MATERIAL SHOWN:
= = = =

(* ===== verification/LibraryTheorems.v ===== *)
(** What is proved about the component library and the factory: the metadata and
    the build configuration fit together, and every node whose ports are
    connected is constructed. *)
From S2P Require Import Prelude Api Scheduler Graph Runtime Network NetworkProofs NetworkTheorems.
From S2P Require Import Process Pipes Sinks Relays Routers Timers Library Build.
From S2P Require Import Io Files Servers Clients Sessions Codecs Filters Cmd HttpClient HttpServer Brokers Agents Mail Services Email Factory.
From Stdlib Require Strings.String.
From Stdlib Require Import NArith Strings.Byte Strings.Ascii.
From stdpp Require Import base list strings gmap.
Local Open Scope string_scope.
Local Open Scope list_scope.
Local Open Scope flowd_scope.

(** * The tables *)

Definition port_names (ports : list ComponentPort) : list string := map cp_name ports.

(** The ports of a component can be told apart and found under the name in
    which the runtime wires them. *)
Definition ports_well_formed (ports : list ComponentPort) : Prop :=
  NoDup (port_names ports) /\
  Forall (fun p => cp_name p <> "" /\ to_ascii_uppercase (cp_name p) = cp_name p) ports.

#[export] Instance ports_well_formed_dec ports : Decision (ports_well_formed ports).
Proof. unfold ports_well_formed. apply _. Defined.

(** C15: the library and flowd.build.toml list the same components under the
    same names in the same order, all different and none empty; the ports of a
    component have different, upper-case names, as the runtime wires them;
    looking a component up by its name gives its own metadata; and every budget
    class is one of the three there are. *)
Theorem library_well_formed :
  map ccp_name library = map ce_name flowd_build_toml /\
  NoDup (map ccp_name library) /\
  Forall (fun c => ccp_name c <> "" /\ ports_well_formed (ccp_in_ports c) /\
    ports_well_formed (ccp_out_ports c) /\ find_component (ccp_name c) library = Some c) library /\
  Forall (fun e => match ce_budget_class e with
                   | Some b => is_Some (budget_class_named b)
                   | None => True
                   end) flowd_build_toml.
Proof.
  split; [reflexivity|]. split; [by apply (bool_decide_unpack _); vm_compute|].
  split.
  - repeat (apply Forall_cons; split; [split; [discriminate|]; split; [|split];
      [by apply (bool_decide_unpack _); vm_compute..|reflexivity]|]). apply Forall_nil, I.
  - repeat (apply Forall_cons; split; [by (exact I || by eexists)|]). apply Forall_nil, I.
Qed.

(** Ports that the metadata call optional. *)
Definition optional_ports : list (string * string) :=
  flat_map (fun c => map (fun p => (ccp_name c, cp_name p))
    (List.filter (fun p => negb (cp_required p)) (ccp_in_ports c ++ ccp_out_ports c))) library.

Lemma nothing_connected {V} `{MultiMapLib V} name :
  mm_contains_key name (mm_new : multimap V) = false.
Proof. rewrite mm_contains_key_spec, mm_get_vec_new. apply bool_decide_eq_false. by intros [? ?]. Qed.

(** The check of [start] demands them like the others. *)
Lemma optional_ports_are_demanded `{MM : forall V : Type, MultiMapLib V} `{HI : HashIter} proc_name p :
  missing_port [p] (mm_new : multimap nat) proc_name ∅ = Some p.
Proof.
  unfold missing_port, has_port. cbn [List.find]. rewrite !nothing_connected.
  assert (hash_iter (∅ : gmap string GraphPort) = []) as ->; [|done].
  apply Permutation_nil. by rewrite hash_iter_perm, map_to_list_empty.
Qed.

Example there_are_optional_ports : optional_ports = [("HTTPClient", "CONF"); ("Panic", "OUT")].
Proof. reflexivity. Qed.

(** * The ports behind a factory call *)
Section ports.
Context `{MM : forall V : Type, MultiMapLib V}.

Lemma remove_ok {V} name (m : multimap V) :
  has_channel name m -> exists v vs m', mm_remove name m = (Some (v :: vs), m') /\
    forall name', name <> name' -> mm_get_vec name' m' = mm_get_vec name' m.
Proof.
  intros (v & vs & Hm). pose proof (mm_remove_res name m) as Hr.
  pose proof (fun k => mm_remove_ne name k m) as Hne.
  destruct (mm_remove name m) as [res m']. simpl in *. exists v, vs, m'. by rewrite Hr, Hm.
Qed.

Lemma take_port_ok {V} name (m : multimap V) :
  has_channel name m -> exists v m', take_port name m = Done (v, m') /\
    forall name', name <> name' -> mm_get_vec name' m' = mm_get_vec name' m.
Proof.
  intros (v & vs & m' & Hr & Hne)%remove_ok. unfold take_port. rewrite Hr. simpl.
  assert (is_Some (last (v :: vs))) as [x ->] by (by apply last_is_Some). by exists x, m'.
Qed.

Lemma has_channel_eq {V} name (m m' : multimap V) :
  mm_get_vec name m' = mm_get_vec name m -> has_channel name m -> has_channel name m'.
Proof. unfold has_channel. by intros ->. Qed.

Lemma has_channel_insert {V} name k v (m : multimap V) :
  has_channel name m \/ k = name -> has_channel name (mm_insert k v m).
Proof.
  unfold has_channel. destruct (decide (k = name)) as [->|Hk].
  - intros _. rewrite mm_get_vec_insert_eq. destruct (default [] _) as [|x l]; by eexists _, _.
  - intros [H|]; [|done]. by rewrite mm_get_vec_insert_ne.
Qed.

Lemma has_channel_inserts {V W} (f : V -> W) name k (vs : list V) (m : multimap W) :
  has_channel name m \/ (k = name /\ vs <> []) ->
  has_channel name (fold_left (fun m v => mm_insert k (f v) m) vs m).
Proof.
  revert m. induction vs as [|v vs IH]; intros m H; simpl; [by destruct H as [|[]]|].
  apply IH. left. apply has_channel_insert. tauto.
Qed.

= = = =

WHAT IS BEING ASKED: All lines from the opening of the listing above through the line that contains "Local Open Scope string_scope." should be given again exactly, and nothing more.

COMPLETED TASK:
(* ===== verification/LibraryTheorems.v ===== *)
(** What is proved about the component library and the factory: the metadata and
    the build configuration fit together, and every node whose ports are
    connected is constructed. *)
From S2P Require Import Prelude Api Scheduler Graph Runtime Network NetworkProofs NetworkTheorems.
From S2P Require Import Process Pipes Sinks Relays Routers Timers Library Build.
From S2P Require Import Io Files Servers Clients Sessions Codecs Filters Cmd HttpClient HttpServer Brokers Agents Mail Services Email Factory.
From Stdlib Require Strings.String.
From Stdlib Require Import NArith Strings.Byte Strings.Ascii.
From stdpp Require Import base list strings gmap.
Local Open Scope string_scope.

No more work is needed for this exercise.